Development of an Optimized Energy System for Powering Base Transceiver Stations in Calabar, Nigeria

Abstract

Energy system plays an important role in the transition towards a sustainable urban life. Enhancing the quality of a livable environment through drastic reduction of pollutant emissions from fossil-fuelled generators can be achieved via the utilization of renewable energy sources. Hybrid renewable energy technologies can reliably meet the energy demands of base transceiver stations (BTS) located in off-grid rural villages. This paper aims to optimize and assess the performance of a hybrid energy system to meet the electrical load requirements of a BTS located in in Calabar, Nigeria using an off-grid hybrid system.

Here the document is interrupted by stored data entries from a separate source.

(* ===== verification/SocketFacts.v ===== *)
(** * The realtime client: what holds however its events interleave

    The state that the page is told is the state of the socket; no call waits for a socket
    that is connected, and none waits for ever; after a reconnection the conversation that
    is open is joined again. *)

From S2P Require Import Prelude JsText View SocketClient.
Open Scope Z_scope.

(** ** What the helpers leave alone *)

Lemma emitWithAck_active e s : cs_activeConversationId (emitWithAck e s) = cs_activeConversationId s.
Proof. unfold emitWithAck. by repeat case_match. Qed.
Lemma emitWithAck_state e s : cs_connectionState (emitWithAck e s) = cs_connectionState s.
Proof. unfold emitWithAck. by repeat case_match. Qed.
Lemma emitWithAck_sockets e s : cs_sockets (emitWithAck e s) = cs_sockets s.
Proof. unfold emitWithAck. by repeat case_match. Qed.

(** What a call does to the conversation that will be joined again. *)
Definition active_after (e : Emission) (active : option jsstring) : option jsstring :=
  match e with
  | join_conversation c => Some c
  | leave_conversation c => if bool_decide (active = Some c) then None else active
  | _ => active
  end.

Lemma call_active e s : cs_activeConversationId (call e s) = active_after e (cs_activeConversationId s).
Proof. unfold call. destruct e; rewrite emitWithAck_active; try done. cbn. by case_match. Qed.
Lemma call_state e s : cs_connectionState (call e s) = cs_connectionState s.
Proof. unfold call. destruct e; rewrite emitWithAck_state; try done. by case_match. Qed.
Lemma call_sockets e s : cs_sockets (call e s) = cs_sockets s.
Proof. unfold call. destruct e; rewrite emitWithAck_sockets; try done. by case_match. Qed.

(** A call may start the reconnection of the socket, nothing else. *)
Lemma call_socket e s :
  cs_socket (call e s) = cs_socket s ∨
  ∃ k, cs_socket s = Some k ∧ sk_connected k = false ∧ cs_socket (call e s) = Some (lib_connect k).
Proof.
  assert (∀ s', cs_socket s' = cs_socket s →
    cs_socket (emitWithAck e s') = cs_socket s ∨
    ∃ k, cs_socket s = Some k ∧ sk_connected k = false ∧ cs_socket (emitWithAck e s') = Some (lib_connect k)).
  { intros s' E. unfold emitWithAck. rewrite E. destruct (cs_socket s) as [k|]; [|by left].
    destruct (sk_connected k) eqn:Ek; [by left|]. destruct (sk_active k); [by left|]. right. by exists k. }
  unfold call. destruct e; auto. case_match; auto.
Qed.

(** ** The conversation to join again *)

(** The conversation that was joined last and neither left nor given up by a disconnection
    since: what the events that the page causes say. *)
Definition wanted (events : list ServiceEvent) : option jsstring :=
  foldl (λ active e,
           match e with
           | Called e => active_after e active
           | DisconnectCalled => None
           | _ => active
           end) None events.

Lemma on_connect_active k s : cs_activeConversationId (on_connect k s) = cs_activeConversationId s.
Proof.
  unfold on_connect. set (s1 := setConnectionState _ _).
  change (cs_activeConversationId s) with (cs_activeConversationId s1).
  assert (∀ k s, cs_activeConversationId (release_waiting k s) = cs_activeConversationId s) as -> by done.
  destruct (cs_activeConversationId s1) as [c|] eqn:E; [|done].
  destruct (truthy c); [|done]. by rewrite call_active.
Qed.

Lemma step_active e s :
  cs_activeConversationId (service_step s e)
  = match e with
    | Called e => active_after e (cs_activeConversationId s)
    | DisconnectCalled => None
    | _ => cs_activeConversationId s
    end.
Proof.
  destruct e; cbn [service_step]; try done; try apply call_active.
  - unfold connect. by repeat case_match.
  - unfold subscribe. by repeat case_match.
  - destruct (cs_socket s); [apply on_connect_active|done].
  - by destruct (cs_socket s).
  - by destruct (cs_socket s).
  - by destruct (cs_socket s).
  - destruct (cs_socket s), state; done.
  - by destruct (cs_socket s).
  - by repeat case_match.
  - by repeat case_match.
Qed.

Lemma active_wanted events : cs_activeConversationId (serve events) = wanted events.
Proof.
  unfold serve, wanted. induction events as [|e events IH] using rev_ind; [done|].
  rewrite !foldl_snoc, step_active, IH. by destruct e.
Qed.

(** ** The state that the page is told *)

Definition socket_connected (s : ChatSocketService) : bool :=
  match cs_socket s with Some k => sk_connected k | None => false end.

(** The backend tells a socket only that it is connected, over a connected socket. *)
Definition honest (s : ChatSocketService) (e : ServiceEvent) : Prop :=
  match e with
  | ConnectionStatusChanged (Some state) => state = connected ∧ socket_connected s = true
  | ConnectError _ _ _ | ReconnectAttempt => socket_connected s = false
  | _ => True
  end.
Fixpoint honest_run (s : ChatSocketService) (events : list ServiceEvent) : Prop :=
  match events with
  | [] => True
  | e :: events => honest s e ∧ honest_run (service_step s e) events
  end.

Record service_ok (s : ChatSocketService) : Prop := {
  sv_state : cs_connectionState s = connected ↔ socket_connected s = true;
  sv_socket k : cs_socket s = Some k → sk_id k = cs_sockets s;
  sv_calls id c : cs_calls s !! id = Some c → (id < cs_next s)%nat ∧ (sc_socket c <= cs_sockets s)%nat;
  sv_waiting id c : cs_calls s !! id = Some c → sc_state c = WaitingForConnection →
    socket_connected s = true → sc_socket c ≠ cs_sockets s;
}.

(** The part of the state that the invariant is about. *)
Definition core (s : ChatSocketService) :=
  (cs_socket s, cs_connectionState s, cs_sockets s, cs_next s, cs_calls s).

Lemma service_ok_core s s' : core s' = core s → service_ok s → service_ok s'.
Proof.
  intros E [S1 S2 S3 S4]. injection E as E1 E2 E3 E4 E5.
  split; unfold socket_connected in *; rewrite ?E1, ?E2, ?E3, ?E4, ?E5; assumption.
Qed.

Lemma service_ok_emit e s : service_ok s → service_ok (emitWithAck e s).
Proof.
  intros [S1 S2 S3 S4]. unfold emitWithAck. destruct (cs_socket s) as [k|] eqn:Es.
  - specialize (S2 k eq_refl) as Hk. destruct (sk_connected k) eqn:Ek.
    + split; unfold socket_connected in *; cbn; rewrite ?Es in *; try done.
      * intros id c [[<- <-]|[_ Hc]]%lookup_insert_Some; cbn; [lia|]. apply S3 in Hc. lia.
      * intros id c [[_ <-]|[_ Hc]]%lookup_insert_Some; [done|by eapply S4].
    + destruct (sk_active k); split; unfold socket_connected in *; cbn; rewrite ?Es, ?Ek in *; try done.
      all: try (intros k' [= <-]; done).
      all: intros id c [[<- <-]|[_ Hc]]%lookup_insert_Some; cbn; [lia|]; apply S3 in Hc; lia.
  - split; unfold socket_connected in *; cbn; rewrite ?Es in *; try done.
    intros id c [[<- <-]|[_ Hc]]%lookup_insert_Some; cbn; [lia|]. apply S3 in Hc. lia.
Qed.

Lemma service_ok_call e s : service_ok s → service_ok (call e s).
Proof.
  intros Hs. unfold call. destruct e; try (by apply service_ok_emit);
    apply service_ok_emit; [by apply (service_ok_core s)|]. case_match; [by apply (service_ok_core s)|done].
Qed.

(** Changing the states of calls, none back to waiting for the connection. *)
Lemma service_ok_calls f wire s :
  (∀ c, sc_socket (f c) = sc_socket c ∧
        (sc_state (f c) = WaitingForConnection → sc_state c = WaitingForConnection)) →
  service_ok s → service_ok (with_calls (f <$> cs_calls s) wire s).
Proof.
  intros Hf [S1 S2 S3 S4]. split; cbn; try done.
  - intros id c. rewrite lookup_fmap. intros (c0 & Hc & ->)%fmap_Some.
    destruct (Hf c0) as [-> _]. by apply S3.
  - intros id c. rewrite lookup_fmap. intros (c0 & Hc & ->)%fmap_Some Hw.
    destruct (Hf c0) as [-> Hf']. by apply (S4 id c0 Hc), Hf'.
Qed.

Lemma service_ok_settle id st s :
  st ≠ WaitingForConnection → service_ok s → service_ok (settle_call id st s).
Proof.
  intros Hst [S1 S2 S3 S4]. split; cbn; try done.
  - intros i c. rewrite lookup_alter. case_decide; [subst i|apply S3].
    intros (c0 & Hc & ->)%fmap_Some. apply S3 in Hc. exact Hc.
  - intros i c. rewrite lookup_alter. case_decide; [|apply S4].
    intros (c0 & Hc & ->)%fmap_Some. done.
Qed.

(** The service's socket changes its state, and the page is told so. *)
Lemma service_ok_socket k connected' active state s :
  service_ok s → cs_socket s = Some k → (state = connected ↔ connected' = true) →
  (connected' = true → ∀ id c, cs_calls s !! id = Some c → sc_state c = WaitingForConnection →
     sc_socket c ≠ cs_sockets s) →
  service_ok (setConnectionState state (with_socket (Some (mkSocket (sk_id k) connected' active)) s)).
Proof.
  intros [S1 S2 S3 S4] Hk Hst Hw. split; unfold socket_connected in *; cbn; try done.
  - intros k' [= <-]. cbn. by apply S2.
  - intros id c Hc Hcw Hconn. by eapply Hw.
Qed.

Lemma service_ok_on_connect k s : service_ok s → cs_socket s = Some k → service_ok (on_connect k s).
Proof.
  intros Hs Hk. pose proof (sv_socket _ Hs k Hk) as Hid. unfold on_connect.
  set (s1 := setConnectionState _ _).
  (* until the calls that wait are released, only they break the invariant *)
  assert (∀ s', cs_sockets s' = cs_sockets s → cs_connectionState s' = connected →
    (∃ k', cs_socket s' = Some k' ∧ sk_id k' = sk_id k ∧ sk_connected k' = true) →
    (∀ id c, cs_calls s' !! id = Some c → (id < cs_next s')%nat ∧ (sc_socket c <= cs_sockets s')%nat) →
    service_ok (release_waiting (sk_id k) s')) as Hrel.
  { intros s' Hn Hst (k' & Hk' & Hkid & Hkc) Hc.
    split; unfold socket_connected; cbn; rewrite ?Hk', ?Hst, ?Hkc; try done.
    - intros k0 [= <-]. by rewrite Hkid, Hid, Hn.
    - intros id c. rewrite lookup_fmap. intros (c0 & Hc0 & ->)%fmap_Some. apply Hc in Hc0.
      by destruct (waiting_on (sk_id k) c0).
    - intros id c. rewrite lookup_fmap. intros (c0 & Hc0 & ->)%fmap_Some.
      destruct (waiting_on (sk_id k) c0) eqn:Ew; [done|]. intros Hw _ Hsock.
      unfold waiting_on in Ew. rewrite Hw, andb_true_r in Ew. apply bool_decide_eq_false in Ew.
      apply Ew. by rewrite Hsock, Hn, Hid. }
  assert (∀ id c, cs_calls s1 !! id = Some c → (id < cs_next s1)%nat ∧ (sc_socket c <= cs_sockets s1)%nat)
    as Hc1 by apply (sv_calls _ Hs).
  assert (∃ k', cs_socket s1 = Some k' ∧ sk_id k' = sk_id k ∧ sk_connected k' = true) as Hk1
    by (eexists; done).
  destruct (cs_activeConversationId s1) as [c|]; [|by apply Hrel].
  destruct (truthy c); [|by apply Hrel]. apply Hrel; try done.
  intros id c0. cbn. intros [[<- <-]|[_ Hc]]%lookup_insert_Some; cbn; [lia|].
  apply (sv_calls _ Hs) in Hc. lia.
Qed.

Lemma call_listeners_core n s : core (call_listeners n s) = core s.
Proof. done. Qed.

Lemma service_ok_connect s : service_ok s → service_ok (connect s).
Proof.
  intros Hs. unfold connect. destruct (cs_socket s) as [k|] eqn:Ek.
  - destruct (sk_connected k) eqn:Ec; [done|]. destruct Hs as [S1 S2 S3 S4].
    split; unfold socket_connected in *; cbn; rewrite ?Ek, ?Ec in *; try done.
    intros k' [= <-]. exact (S2 k eq_refl).
  - destruct Hs as [S1 S2 S3 S4]. split; unfold socket_connected in *; cbn; try done.
    + by intros k' [= <-].
    + intros id c Hc. apply S3 in Hc. lia.
Qed.

Lemma service_ok_step e s : honest s e → service_ok s → service_ok (service_step s e).
Proof.
  intros He Hs. destruct e; cbn [service_step].
  - by apply service_ok_connect.
  - destruct Hs as [S1 S2 S3 S4]. by split.
  - apply (service_ok_core s); [|done]. unfold subscribe. by repeat case_match.
  - by apply (service_ok_core s).
  - by apply service_ok_call.
  - destruct (cs_socket s) as [k|] eqn:Ek; [by apply service_ok_on_connect|done].
  - destruct (cs_socket s) as [k|] eqn:Ek; [|done]. unfold on_disconnect, reject_waiting.
    apply service_ok_calls; [intros c; by destruct (waiting_on _ c)|]. by apply service_ok_socket.
  - destruct (cs_socket s) as [k|] eqn:Ek; [|done]. cbn in He. destruct Hs as [S1 S2 S3 S4].
    split; unfold socket_connected in *; cbn; rewrite ?Ek in *; try done. by rewrite He.
  - destruct (cs_socket s) as [k|] eqn:Ek; [|done]. unfold on_connect_error, reject_waiting.
    apply service_ok_calls; [intros c; by destruct (waiting_on _ c)|].
    eapply service_ok_core; [apply call_listeners_core|]. apply service_ok_socket; try done.
    by destruct active.
  - destruct (cs_socket s) as [k|] eqn:Ek; [|done]. destruct state as [state|]; [|done].
    destruct He as [-> He]. destruct Hs as [S1 S2 S3 S4].
    split; unfold socket_connected in *; cbn; rewrite ?Ek in *; done.
  - destruct (cs_socket s) as [k|] eqn:Ek; [|done]. by apply (service_ok_core s).
  - repeat case_match; try done; by apply service_ok_settle.
  - repeat case_match; try done; apply service_ok_settle; try done. by apply (service_ok_core s).
Qed.

Lemma service_ok_serve s events : service_ok s → honest_run s events → service_ok (foldl service_step s events).
Proof.
  revert s. induction events as [|e events IH]; intros s Hs He; [done|]. cbn.
  destruct He as [He Hr]. apply IH; [|done]. by apply service_ok_step.
Qed.

Lemma service_ok_new : service_ok new_service.
Proof. by split. Qed.

(** ** What goes on the wire at a reconnection *)

Lemma seq_S_end n : seq 0 (S n) = seq 0 n ++ [n].
Proof. by rewrite seq_S. Qed.

Lemma waiting_emissions_sent k s e :
  cs_calls s !! cs_next s = None → (∀ id c, cs_calls s !! id = Some c → (id < cs_next s)%nat) →
  waiting_emissions k (new_call (mkSocketCall k e WaitingForAck) [(k, e)] s) = waiting_emissions k s.
Proof.
  intros Hn Hlt. unfold waiting_emissions. cbn [cs_next new_call]. rewrite seq_S_end, omap_app.
  replace (omap _ [cs_next s]) with (@nil (nat * Emission)).
  - rewrite app_nil_r. apply list_omap_ext. apply Forall2_same_length_lookup_2; [done|].
    intros i x y Hx Hy. assert (x = y) as <- by congruence.
    assert (x ≠ cs_next s).
    { apply list_elem_of_lookup_2 in Hx. apply elem_of_seq in Hx. lia. }
    cbn. by rewrite lookup_insert_ne.
  - cbn. rewrite lookup_insert_eq. cbn. unfold waiting_on. cbn. by rewrite andb_false_r.
Qed.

Optimizing the control, sizing, and components of such a system aims to provide cost-effective power to these communities. The key objectives are minimizing cost of energy, total net present cost, CO2 emissions and unmet load using HOMER software. The results from the four different energy configurations were evaluated to determine the most optimized combination for the region. From the results obtained, there was a considerable variation in the optimum system configuration based on the different potential renewable energy resources. The result shows that the PV/wind/hydro/battery had a levelized cost of electricity (LCOE) as $2.40; PV/hydro/battery had $2.05; PV/wind/battery had $1.64; hydro/battery had $2.05; PV/battery had $1.38 & wind/battery had $5.44. However, due to the low wind and solar penetration in Ogoja, Nigeria, more storage systems were required for configurations without hydro component and large-scale hybrid energy systems with higher LCOE. The configuration system that showed moderate hybrid system sizes with LCOE of $1.38 was the PV/battery system with 0% energy unmet.